### Exercise aim:
From the first line of the entries below to the line with "(** The flag", give each line again exactly.

━━━

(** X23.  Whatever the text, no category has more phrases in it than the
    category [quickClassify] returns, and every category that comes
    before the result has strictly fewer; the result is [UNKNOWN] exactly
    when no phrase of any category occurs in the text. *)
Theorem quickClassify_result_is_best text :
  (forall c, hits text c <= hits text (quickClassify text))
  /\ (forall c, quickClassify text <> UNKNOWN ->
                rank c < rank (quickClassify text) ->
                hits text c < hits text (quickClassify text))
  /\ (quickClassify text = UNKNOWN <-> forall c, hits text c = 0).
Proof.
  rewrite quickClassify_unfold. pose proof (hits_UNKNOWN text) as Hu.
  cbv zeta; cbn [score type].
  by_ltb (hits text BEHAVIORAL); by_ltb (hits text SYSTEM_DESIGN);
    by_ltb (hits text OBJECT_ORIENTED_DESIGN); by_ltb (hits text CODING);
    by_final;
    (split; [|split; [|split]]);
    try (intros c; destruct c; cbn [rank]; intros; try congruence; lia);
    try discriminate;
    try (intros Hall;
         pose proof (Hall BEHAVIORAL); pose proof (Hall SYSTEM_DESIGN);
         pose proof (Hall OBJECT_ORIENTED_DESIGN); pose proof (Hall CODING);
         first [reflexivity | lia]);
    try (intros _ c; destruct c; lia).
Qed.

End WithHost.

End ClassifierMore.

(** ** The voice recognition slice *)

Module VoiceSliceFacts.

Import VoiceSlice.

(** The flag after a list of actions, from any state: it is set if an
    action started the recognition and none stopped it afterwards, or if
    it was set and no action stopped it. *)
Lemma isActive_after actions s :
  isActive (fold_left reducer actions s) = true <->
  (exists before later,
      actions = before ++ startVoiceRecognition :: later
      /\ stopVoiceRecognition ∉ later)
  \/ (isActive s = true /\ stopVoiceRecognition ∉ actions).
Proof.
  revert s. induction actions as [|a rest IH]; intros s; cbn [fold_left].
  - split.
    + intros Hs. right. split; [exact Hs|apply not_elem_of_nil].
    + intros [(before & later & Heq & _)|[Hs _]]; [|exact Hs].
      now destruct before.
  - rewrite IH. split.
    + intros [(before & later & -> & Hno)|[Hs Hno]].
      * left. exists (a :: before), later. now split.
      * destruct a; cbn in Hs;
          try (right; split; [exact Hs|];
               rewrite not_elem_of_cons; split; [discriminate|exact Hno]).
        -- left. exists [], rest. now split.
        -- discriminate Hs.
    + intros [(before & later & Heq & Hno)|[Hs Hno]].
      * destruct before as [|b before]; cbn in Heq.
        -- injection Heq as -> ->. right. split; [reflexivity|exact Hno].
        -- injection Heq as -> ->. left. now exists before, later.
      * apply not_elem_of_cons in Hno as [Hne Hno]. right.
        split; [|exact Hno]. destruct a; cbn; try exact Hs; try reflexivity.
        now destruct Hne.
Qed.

━━━

### Written response:
(** X23.  Whatever the text, no category has more phrases in it than the
    category [quickClassify] returns, and every category that comes
    before the result has strictly fewer; the result is [UNKNOWN] exactly
    when no phrase of any category occurs in the text. *)
Theorem quickClassify_result_is_best text :
  (forall c, hits text c <= hits text (quickClassify text))
  /\ (forall c, quickClassify text <> UNKNOWN ->
                rank c < rank (quickClassify text) ->
                hits text c < hits text (quickClassify text))
  /\ (quickClassify text = UNKNOWN <-> forall c, hits text c = 0).
Proof.
  rewrite quickClassify_unfold. pose proof (hits_UNKNOWN text) as Hu.
  cbv zeta; cbn [score type].
  by_ltb (hits text BEHAVIORAL); by_ltb (hits text SYSTEM_DESIGN);
    by_ltb (hits text OBJECT_ORIENTED_DESIGN); by_ltb (hits text CODING);
    by_final;
    (split; [|split; [|split]]);
    try (intros c; destruct c; cbn [rank]; intros; try congruence; lia);
    try discriminate;
    try (intros Hall;
         pose proof (Hall BEHAVIORAL); pose proof (Hall SYSTEM_DESIGN);
         pose proof (Hall OBJECT_ORIENTED_DESIGN); pose proof (Hall CODING);
         first [reflexivity | lia]);
    try (intros _ c; destruct c; lia).
Qed.

End WithHost.

End ClassifierMore.

(** ** The voice recognition slice *)

Module VoiceSliceFacts.

Import VoiceSlice.

(** The flag after a list of actions, from any state: it is set if an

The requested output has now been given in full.